BEGIN

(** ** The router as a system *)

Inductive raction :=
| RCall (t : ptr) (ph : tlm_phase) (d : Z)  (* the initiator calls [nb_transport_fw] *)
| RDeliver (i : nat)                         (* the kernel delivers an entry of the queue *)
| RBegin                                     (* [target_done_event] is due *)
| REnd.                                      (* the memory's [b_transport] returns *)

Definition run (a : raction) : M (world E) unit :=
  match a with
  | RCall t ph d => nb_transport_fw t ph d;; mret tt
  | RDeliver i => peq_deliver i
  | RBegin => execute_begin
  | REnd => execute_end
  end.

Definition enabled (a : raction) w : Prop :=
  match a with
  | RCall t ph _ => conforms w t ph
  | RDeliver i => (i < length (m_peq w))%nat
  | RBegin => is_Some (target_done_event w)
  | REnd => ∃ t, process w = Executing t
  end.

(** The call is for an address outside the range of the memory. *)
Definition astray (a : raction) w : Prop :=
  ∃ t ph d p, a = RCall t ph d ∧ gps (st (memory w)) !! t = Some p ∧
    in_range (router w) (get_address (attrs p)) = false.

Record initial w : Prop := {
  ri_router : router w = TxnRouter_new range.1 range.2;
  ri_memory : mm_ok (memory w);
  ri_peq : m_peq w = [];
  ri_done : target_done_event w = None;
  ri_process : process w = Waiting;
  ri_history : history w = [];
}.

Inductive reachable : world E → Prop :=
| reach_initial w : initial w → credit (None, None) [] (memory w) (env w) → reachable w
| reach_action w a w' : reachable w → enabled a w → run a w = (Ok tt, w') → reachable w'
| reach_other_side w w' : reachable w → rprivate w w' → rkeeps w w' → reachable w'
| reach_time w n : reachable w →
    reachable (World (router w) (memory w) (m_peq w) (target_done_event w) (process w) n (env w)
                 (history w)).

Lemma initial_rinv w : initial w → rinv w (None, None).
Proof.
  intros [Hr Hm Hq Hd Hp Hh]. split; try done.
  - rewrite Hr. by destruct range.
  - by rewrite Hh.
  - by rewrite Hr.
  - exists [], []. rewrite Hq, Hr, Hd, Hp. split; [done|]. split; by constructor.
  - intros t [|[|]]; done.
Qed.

END
BEGIN

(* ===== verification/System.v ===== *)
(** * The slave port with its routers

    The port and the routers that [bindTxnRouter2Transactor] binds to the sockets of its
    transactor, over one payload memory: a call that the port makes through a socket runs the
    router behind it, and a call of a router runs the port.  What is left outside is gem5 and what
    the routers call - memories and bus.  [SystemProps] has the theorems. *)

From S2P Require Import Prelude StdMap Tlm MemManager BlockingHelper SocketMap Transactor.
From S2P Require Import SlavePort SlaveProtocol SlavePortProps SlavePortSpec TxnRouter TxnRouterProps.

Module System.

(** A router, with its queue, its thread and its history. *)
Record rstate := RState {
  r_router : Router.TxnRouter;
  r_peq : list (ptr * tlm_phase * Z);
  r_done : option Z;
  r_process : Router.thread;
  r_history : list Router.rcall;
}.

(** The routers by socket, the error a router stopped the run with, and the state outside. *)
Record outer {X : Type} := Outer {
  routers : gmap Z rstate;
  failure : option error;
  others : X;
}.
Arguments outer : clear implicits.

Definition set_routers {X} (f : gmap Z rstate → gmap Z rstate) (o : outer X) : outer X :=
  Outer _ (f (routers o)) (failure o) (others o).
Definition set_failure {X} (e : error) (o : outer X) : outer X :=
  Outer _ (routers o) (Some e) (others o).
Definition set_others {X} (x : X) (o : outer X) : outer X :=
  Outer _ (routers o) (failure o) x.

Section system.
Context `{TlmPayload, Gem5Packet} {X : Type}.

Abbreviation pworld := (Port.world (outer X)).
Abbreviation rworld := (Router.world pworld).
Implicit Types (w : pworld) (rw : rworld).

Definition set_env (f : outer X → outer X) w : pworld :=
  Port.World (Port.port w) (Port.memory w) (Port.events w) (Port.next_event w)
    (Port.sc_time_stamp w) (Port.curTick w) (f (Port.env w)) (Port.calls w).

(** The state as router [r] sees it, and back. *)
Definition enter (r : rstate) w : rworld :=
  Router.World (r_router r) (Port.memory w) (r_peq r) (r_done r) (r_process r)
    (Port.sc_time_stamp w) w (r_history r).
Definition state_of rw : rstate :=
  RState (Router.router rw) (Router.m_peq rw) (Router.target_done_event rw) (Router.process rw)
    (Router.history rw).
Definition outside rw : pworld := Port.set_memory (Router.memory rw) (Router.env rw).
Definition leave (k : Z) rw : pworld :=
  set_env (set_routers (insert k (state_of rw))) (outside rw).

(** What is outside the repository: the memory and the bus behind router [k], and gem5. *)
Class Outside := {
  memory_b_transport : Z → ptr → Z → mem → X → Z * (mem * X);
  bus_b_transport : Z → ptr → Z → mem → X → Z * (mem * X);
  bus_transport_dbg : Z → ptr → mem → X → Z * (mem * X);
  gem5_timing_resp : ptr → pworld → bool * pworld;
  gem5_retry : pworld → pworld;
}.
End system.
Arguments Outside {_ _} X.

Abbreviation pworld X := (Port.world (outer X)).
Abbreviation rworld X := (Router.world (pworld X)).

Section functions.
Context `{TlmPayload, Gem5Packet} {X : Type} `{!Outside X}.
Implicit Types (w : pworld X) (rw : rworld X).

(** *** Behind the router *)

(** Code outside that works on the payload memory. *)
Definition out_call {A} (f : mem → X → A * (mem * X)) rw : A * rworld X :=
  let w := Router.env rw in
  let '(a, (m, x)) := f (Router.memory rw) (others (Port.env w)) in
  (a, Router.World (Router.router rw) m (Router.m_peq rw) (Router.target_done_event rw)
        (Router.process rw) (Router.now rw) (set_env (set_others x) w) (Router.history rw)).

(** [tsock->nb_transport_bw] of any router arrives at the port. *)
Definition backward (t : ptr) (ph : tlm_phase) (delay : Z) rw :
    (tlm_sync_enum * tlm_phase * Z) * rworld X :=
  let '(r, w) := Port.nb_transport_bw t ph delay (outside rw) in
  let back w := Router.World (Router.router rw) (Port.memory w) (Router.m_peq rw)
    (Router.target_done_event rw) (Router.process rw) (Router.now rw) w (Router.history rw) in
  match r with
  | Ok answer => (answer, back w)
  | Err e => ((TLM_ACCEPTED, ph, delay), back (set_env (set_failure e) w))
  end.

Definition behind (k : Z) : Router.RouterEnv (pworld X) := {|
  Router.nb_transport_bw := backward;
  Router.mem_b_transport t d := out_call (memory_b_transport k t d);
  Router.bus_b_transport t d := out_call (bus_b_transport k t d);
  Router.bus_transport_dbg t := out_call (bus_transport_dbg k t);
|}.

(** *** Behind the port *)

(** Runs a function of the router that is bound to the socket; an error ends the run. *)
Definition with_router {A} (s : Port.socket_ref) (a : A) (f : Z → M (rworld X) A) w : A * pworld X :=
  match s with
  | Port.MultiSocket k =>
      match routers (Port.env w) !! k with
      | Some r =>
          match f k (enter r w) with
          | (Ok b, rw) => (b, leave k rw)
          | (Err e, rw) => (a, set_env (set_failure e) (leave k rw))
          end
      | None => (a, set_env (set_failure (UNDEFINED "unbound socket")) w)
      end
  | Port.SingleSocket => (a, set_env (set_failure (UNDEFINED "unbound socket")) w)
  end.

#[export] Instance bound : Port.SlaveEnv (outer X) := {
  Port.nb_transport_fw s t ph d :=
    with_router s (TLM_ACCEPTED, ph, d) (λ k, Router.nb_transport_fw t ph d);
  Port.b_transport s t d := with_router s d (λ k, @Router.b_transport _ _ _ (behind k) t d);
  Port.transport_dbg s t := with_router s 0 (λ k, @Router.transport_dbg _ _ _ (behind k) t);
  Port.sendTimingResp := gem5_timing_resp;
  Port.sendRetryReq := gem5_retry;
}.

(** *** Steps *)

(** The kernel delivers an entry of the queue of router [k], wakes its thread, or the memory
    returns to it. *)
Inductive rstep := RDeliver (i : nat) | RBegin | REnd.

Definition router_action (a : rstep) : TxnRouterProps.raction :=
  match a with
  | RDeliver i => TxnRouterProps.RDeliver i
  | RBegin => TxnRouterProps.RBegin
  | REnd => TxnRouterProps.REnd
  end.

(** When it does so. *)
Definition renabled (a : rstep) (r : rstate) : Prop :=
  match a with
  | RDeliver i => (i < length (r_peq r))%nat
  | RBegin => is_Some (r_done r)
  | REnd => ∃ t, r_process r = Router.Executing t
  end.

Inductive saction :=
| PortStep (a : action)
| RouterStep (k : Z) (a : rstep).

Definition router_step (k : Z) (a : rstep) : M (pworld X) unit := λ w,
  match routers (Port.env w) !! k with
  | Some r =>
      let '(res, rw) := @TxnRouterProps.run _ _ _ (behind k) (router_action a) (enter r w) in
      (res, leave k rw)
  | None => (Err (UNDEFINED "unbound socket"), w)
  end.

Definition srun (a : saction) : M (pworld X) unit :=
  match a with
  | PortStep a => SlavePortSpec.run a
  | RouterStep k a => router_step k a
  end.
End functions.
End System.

END

**Task details:**
Within the data above, the lines from the one with "Definition outside rw" to the one with "bus_transport_dbg : Z" must be repeated exactly; no other line belongs in the answer.

**Output:**
Definition outside rw : pworld := Port.set_memory (Router.memory rw) (Router.env rw).
Definition leave (k : Z) rw : pworld :=
  set_env (set_routers (insert k (state_of rw))) (outside rw).

(** What is outside the repository: the memory and the bus behind router [k], and gem5. *)
Class Outside := {
  memory_b_transport : Z → ptr → Z → mem → X → Z * (mem * X);
  bus_b_transport : Z → ptr → Z → mem → X → Z * (mem * X);
  bus_transport_dbg : Z → ptr → mem → X → Z * (mem * X);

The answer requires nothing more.